- **Your goal**
Could you filter the material and copy every line where the word "Some" occurs?

- **Source data**
Lemma main_plots_returned_points_witness :
  (read_simplex "simplex.txt" (with_file headed_simplex)).1 = Return demo_points ∧
  Forall (λ p, length p = 3%nat) demo_points ∧
  (main (with_file headed_simplex)).1 = Return () ∧
  plots (main (with_file headed_simplex)).2 =
  plots (with_file headed_simplex) ++
  [IPlot [Heatmap (components 0 demo_points) (components 1 demo_points)
                  (components 2 demo_points)] "basic-heatmap"].
Proof.
  assert ((read_simplex "simplex.txt" (with_file headed_simplex)).1 = Return demo_points)
    as Hret by (vm_compute; reflexivity).
  assert (Forall (λ p, length p = 3%nat) demo_points) as Hall by repeat constructor.
  split; [exact Hret|]. split; [exact Hall|].
  exact (main_plots_returned_points (with_file headed_simplex) demo_points Hret Hall).
Defined.

(** X4.  When [read_simplex] returns a point that does not have three
    components, [main] raises the unpacking error: the list of points is the
    last thing printed, and nothing is plotted. *)
Theorem main_rejects_other_dimensions σ points :
  (read_simplex "simplex.txt" σ).1 = Return points →
  Exists (λ p, length p ≠ 3%nat) points →
  ∃ e, (main σ).1 = Raise e ∧ unpack_error e ∧
       last (stdout (main σ).2) = Some (Printed "{}" [points_val points]) ∧
       plots (main σ).2 = plots σ.
Proof.
  intros Hret Hex. destruct (main_run_Return σ points Hret) as [out ->].
  destruct (draw_simplex_run_error points
              (emit σ (out ++ [Printed "{}" [points_val points]])) Hex)
    as (e & -> & He).
  exists e. split_and!; try done.
  unfold emit. simpl. by rewrite app_assoc, last_snoc.
Qed.

Lemma main_rejects_other_dimensions_witness :
  (read_simplex "simplex.txt" (with_file flat_simplex)).1 = Return [demo_pair] ∧
  Exists (λ p, length p ≠ 3%nat) [demo_pair] ∧
  ∃ e, (main (with_file flat_simplex)).1 = Raise e ∧ unpack_error e ∧
       last (stdout (main (with_file flat_simplex)).2)
       = Some (Printed "{}" [points_val [demo_pair]]) ∧
       plots (main (with_file flat_simplex)).2 = plots (with_file flat_simplex).
Proof.
  assert ((read_simplex "simplex.txt" (with_file flat_simplex)).1 = Return [demo_pair])
    as Hret by (vm_compute; reflexivity).
  assert (Exists (λ p, length p ≠ 3%nat) [demo_pair]) as Hex
    by (constructor; simpl; lia).
  split; [exact Hret|]. split; [exact Hex|].
  exact (main_rejects_other_dimensions (with_file flat_simplex) [demo_pair] Hret Hex).
Defined.

(** X5.  [main] never removes or alters an earlier plot request: when it
    returns it has sent exactly one more, with one trace and the name
    ['basic-heatmap'], and when it raises it has sent none. *)
Theorem main_plots_at_most_once σ :
  match (main σ).1 with
  | Return _ => ∃ trace, plots (main σ).2 = plots σ ++ [IPlot [trace] "basic-heatmap"]
  | _ => plots (main σ).2 = plots σ
  end.
Proof.
  pose proof (read_simplex_terminates "simplex.txt" σ) as Hterm.
  destruct ((read_simplex "simplex.txt" σ).1) as [points|e|] eqn:Hret; [| |done].
  - destruct (main_run_Return σ points Hret) as [out ->].
    destruct (Forall_Exists_dec (λ p, length p = 3%nat) (λ p, length p ≠ 3%nat)
                (λ p, decide (length p = 3%nat)) points) as [Hall|Hex].
    + rewrite draw_simplex_run_triples by done. simpl. by eexists.
    + by destruct (draw_simplex_run_error points
                     (emit σ (out ++ [Printed "{}" [points_val points]])) Hex)
        as (e & -> & _).
  - by destruct (main_run_Raise σ e Hret) as [out ->].
Qed.

(** X6.  [read_simplex] sends nothing to the plotting service, and what
    was printed before it is still there, in front of what it printed. *)
Theorem read_simplex_only_prints filepath σ :
  plots (read_simplex filepath σ).2 = plots σ ∧
  stdout σ `prefix_of` stdout (read_simplex filepath σ).2.
Proof.
  destruct (read_simplex_outcome filepath σ) as [out ->].
  split; [done|]. by exists out.
Qed.

(** ** Which simplices of a file are read *)

Lemma data_lines_Header_app lines rest :
  "" ∉ lines → Simplex_nl ∉ lines →
  data_lines Header (lines ++ rest) = data_lines Header rest.
Proof.
  induction lines as [|l lines IH]; [done|]. intros Hne Hlines.
  apply not_elem_of_cons in Hne as [? ?]. apply not_elem_of_cons in Hlines as [? ?].
  simpl. rewrite bool_decide_eq_false_2; [auto|].
  rewrite elem_of_cons, list_elem_of_singleton. intros [?|?]; congruence.
Qed.

Lemma data_lines_Points_app lines rest :
  End_nl ∉ lines →
  data_lines Points (lines ++ rest) = lines ++ data_lines Points rest.
Proof.
  induction lines as [|l lines IH]; [done|]. intros Hlines.
  apply not_elem_of_cons in Hlines as [? ?].
  simpl. rewrite bool_decide_eq_false_2 by done. by rewrite IH.
Qed.

(** [b] is readable, for closed [b]. *)
Ltac readable_block :=
  split; [vm_compute; discriminate|];
  split; [not_in_lines|]; split; not_in_lines.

- **Task answer**
       last (stdout (main σ).2) = Some (Printed "{}" [points_val points]) ∧
       = Some (Printed "{}" [points_val [demo_pair]]) ∧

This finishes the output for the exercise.